*Material supplied:*
Definition kind_of (e : exn) : option error_kind :=
  match e with
  | (FileNotFoundError, msg_not_found _) => Some SourceNotFound
  | (ValueError, msg_header) => Some MalformedHeader
  | (ValueError, (msg_parens | msg_fields | msg_not_int)) => Some MalformedEntry
  | (ValueError, msg_entry_bounds _ _ _ _) => Some EntryOutOfBounds
  | (ValueError, msg_empty_dims) => Some InvalidDimension
  | (IndexError, msg_index_bounds _ _ _ _) => Some IndexOutOfBounds
  | (ValueError, (msg_add | msg_sub | msg_mul)) => Some DimensionMismatch
  | _ => None
  end.

(** ** The instance and the method monad *)

Record SparseMatrix : Type := mkSparseMatrix {
  rows : Z;
  cols : Z;
  matrix_data : dict
}.

(** A method body: from the instance before to the outcome and the instance
    after. *)
Definition M (A : Type) : Type := SparseMatrix -> (exn + A) * SparseMatrix.

Definition ret {A} (a : A) : M A := fun self => (inr a, self).

Definition bind {A B} (m : M A) (f : A -> M B) : M B :=
  fun self =>
    match m self with
    | (inl e, self') => (inl e, self')
    | (inr a, self') => f a self'
    end.

Definition raise {A} (e : exn) : M A := fun self => (inl e, self).

Definition get_self : M SparseMatrix := fun self => (inr self, self).

Definition set_rows (v : Z) : M unit :=
  fun self => (inr tt, mkSparseMatrix v (cols self) (matrix_data self)).

Definition set_cols (v : Z) : M unit :=
  fun self => (inr tt, mkSparseMatrix (rows self) v (matrix_data self)).

Definition set_matrix_data (d : dict) : M unit :=
  fun self => (inr tt, mkSparseMatrix (rows self) (cols self) d).

Declare Scope meth_scope.
Delimit Scope meth_scope with meth.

*Work to be completed:*
In the listing above, count each line that holds the string "ValueError". Give the number only.

*Your solution:*
5